Problem requirements:
The string "iirHeadBumpB" appears in some lines of the entries that follow; copy each such line.

Stored data entries
_ _ _ _ _ _ _

Lemma flip_step_frame (roll hbf : F) (x : t_tape F) (s : F) :
  let x1 := fst (flip_step roll hbf x s) in
  x_sr x1 = x_sr x /\ lastSample x1 = lastSample x /\
  flip x1 = (if Z.eqb (flip x) 0 then 1 else 0) /\
  (forall sr, has_coefs sr (biquadA x) -> has_coefs sr (biquadA x1)) /\
  (forall sr, has_coefs sr (biquadB x) -> has_coefs sr (biquadB x1)).
Proof.
  unfold flip_step, phase_update, has_coefs.
  destruct (Z.eqb (flip x) 0); cbn; repeat split; intros; tauto.
Qed.

Lemma tape_sample_frame (roll hbf : F) (x : t_tape F) (s : F) :
  let x1 := fst (tape_sample roll hbf x s) in
  x_sr x1 = x_sr x /\
  flip x1 = (if Z.eqb (flip x) 0 then 1 else 0) /\
  (forall sr, has_coefs sr (biquadA x) -> has_coefs sr (biquadA x1)) /\
  (forall sr, has_coefs sr (biquadB x) -> has_coefs sr (biquadB x1)).
Proof.
  pose proof (flip_step_frame roll hbf x (fmul s (lit INPUT_GAIN))) as H.
  unfold tape_sample, pre_clip, adclip.
  destruct (flip_step roll hbf x (fmul s (lit INPUT_GAIN))) as [x1 highs].
  cbn in *. tauto.
Qed.


(** Lines 197-214 spelled out on the result of the phase branch. *)
Lemma pre_clip_shape (roll hbf : F) (x : t_tape F) (s : F) :
  let g := fmul s (lit INPUT_GAIN) in
  let x1 := fst (flip_step roll hbf x g) in
  let sat := spiral_saturate (soften (snd (flip_step roll hbf x g)) g) in
  let sup := suppress_of sat in
  let x2 := fst (pre_clip roll hbf x s) in
  iirHeadBumpA x2 = restrain sup (iirHeadBumpA x1) /\
  iirHeadBumpB x2 = restrain sup (iirHeadBumpB x1) /\
  lastSample x2 = lastSample x /\
  snd (pre_clip roll hbf x s) =
    fadd sat (fmul (fadd (iirHeadBumpA x2) (iirHeadBumpB x2)) (lit HEAD_BUMP)).
Proof.
  cbv zeta. unfold pre_clip.
  destruct (flip_step_frame roll hbf x (fmul s (lit INPUT_GAIN)))
    as (_ & Hl & _).
  destruct (flip_step roll hbf x (fmul s (lit INPUT_GAIN))) as [x1 highs].
  cbn [fst snd iirHeadBumpA iirHeadBumpB lastSample] in *.
  repeat split; assumption || reflexivity.
Qed.

(** [adclip] and the clamp leave everything but [lastSample] as
    lines 145-214 left it. *)
Lemma tape_sample_keeps (roll hbf : F) (x : t_tape F) (s : F) :
  let x2 := fst (pre_clip roll hbf x s) in
  let x' := fst (tape_sample roll hbf x s) in
  iirHeadBumpA x' = iirHeadBumpA x2 /\ iirHeadBumpB x' = iirHeadBumpB x2 /\
  iirMidRollerA x' = iirMidRollerA x2 /\ iirMidRollerB x' = iirMidRollerB x2 /\
  flip x' = flip x2.
Proof.
  cbv zeta. unfold tape_sample.
  destruct (pre_clip roll hbf x s) as [x2 v]. cbn [fst snd].
  destruct (adclip v (lastSample x2)) as [v' l]. cbn. tauto.
Qed.

Lemma tape_sample_tuned (roll hbf : F) (x : t_tape F) (s : F) :
  tuned x -> tuned (fst (tape_sample roll hbf x s)).
Proof.
  destruct (tape_sample_frame roll hbf x s) as (Hsr & _ & HA & HB).
  unfold tuned. rewrite Hsr. intros [? ?]. split; auto.
Qed.

Lemma tape_loop_frame (roll hbf : F) (input : list F) :
  forall x, x_sr (fst (tape_loop roll hbf x input)) = x_sr x /\
            (tuned x -> tuned (fst (tape_loop roll hbf x input))).
Proof.
  induction input as [|s rest IH]; intros x; cbn.
  - tauto.
  - destruct (tape_sample roll hbf x s) as [x1 o] eqn:E1.
    destruct (tape_loop roll hbf x1 rest) as [x2 os] eqn:E2.
    cbn. specialize (IH x1). rewrite E2 in IH. cbn in IH.
    destruct (tape_sample_frame roll hbf x s) as (Hsr & _).
    pose proof (tape_sample_tuned roll hbf x s) as Ht.
    rewrite E1 in Hsr, Ht. cbn in Hsr, Ht.
    destruct IH as [IH1 IH2]. split; [congruence | auto].
Qed.

Lemma store_coefs_tuned (x : t_tape F) : tuned (store_coefs x).
Proof. unfold tuned, store_coefs, set_coefs, has_coefs. cbn. tauto. Qed.

Lemma store_coefs_id (x : t_tape F) : tuned x -> store_coefs x = x.
Proof.
  destruct x as [sr mA mB hA hB [a0 a1 a2 a3 a4 a5 a6 a7 a8]
                 [b0 b1 b2 b3 b4 b5 b6 b7 b8] l f].
  unfold tuned, has_coefs, store_coefs, set_coefs. cbn.
  intros [(-> & -> & -> & -> & ->) (-> & -> & -> & -> & ->)]. reflexivity.
Qed.

Lemma tape_loop_app (roll hbf : F) (xs ys : list F) :
  forall x,
    tape_loop roll hbf x (xs ++ ys) =
    (fst (tape_loop roll hbf (fst (tape_loop roll hbf x xs)) ys),
     snd (tape_loop roll hbf x xs) ++
     snd (tape_loop roll hbf (fst (tape_loop roll hbf x xs)) ys)).
Proof.
  induction xs as [|s rest IH]; intros x; cbn.
  - destruct (tape_loop roll hbf x ys); reflexivity.
  - destruct (tape_sample roll hbf x s) as [x1 o].
    rewrite IH.
    destruct (tape_loop roll hbf x1 rest) as [x2 os]. reflexivity.
Qed.

Lemma tape_perform_sr (x : t_tape F) (input : list F) :
  x_sr (fst (tape_perform x input)) = x_sr x.
Proof.
  unfold tape_perform.
  destruct (tape_loop_frame (RollAmount (x_sr x)) (HeadBumpFreq (x_sr x))
              input (store_coefs x)) as [H _].
  exact H.
Qed.

Lemma tape_perform_tuned (x : t_tape F) (input : list F) :
  tuned (fst (tape_perform x input)).
Proof.
  unfold tape_perform.
  destruct (tape_loop_frame (RollAmount (x_sr x)) (HeadBumpFreq (x_sr x))
              input (store_coefs x)) as [_ H].
  apply H, store_coefs_tuned.
Qed.

(** On an object whose coefficient slots are up to date the prologue
    changes nothing. *)
Lemma tape_perform_on_tuned (x : t_tape F) (input : list F) :
  tuned x ->
  tape_perform x input =
  tape_loop (RollAmount (x_sr x)) (HeadBumpFreq (x_sr x)) x input.
Proof. intros Ht. unfold tape_perform. now rewrite (store_coefs_id _ Ht). Qed.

_ _ _ _ _ _ _

Result of this exercise:
  iirHeadBumpB x2 = restrain sup (iirHeadBumpB x1) /\
    fadd sat (fmul (fadd (iirHeadBumpA x2) (iirHeadBumpB x2)) (lit HEAD_BUMP)).
  cbn [fst snd iirHeadBumpA iirHeadBumpB lastSample] in *.
  iirHeadBumpA x' = iirHeadBumpA x2 /\ iirHeadBumpB x' = iirHeadBumpB x2 /\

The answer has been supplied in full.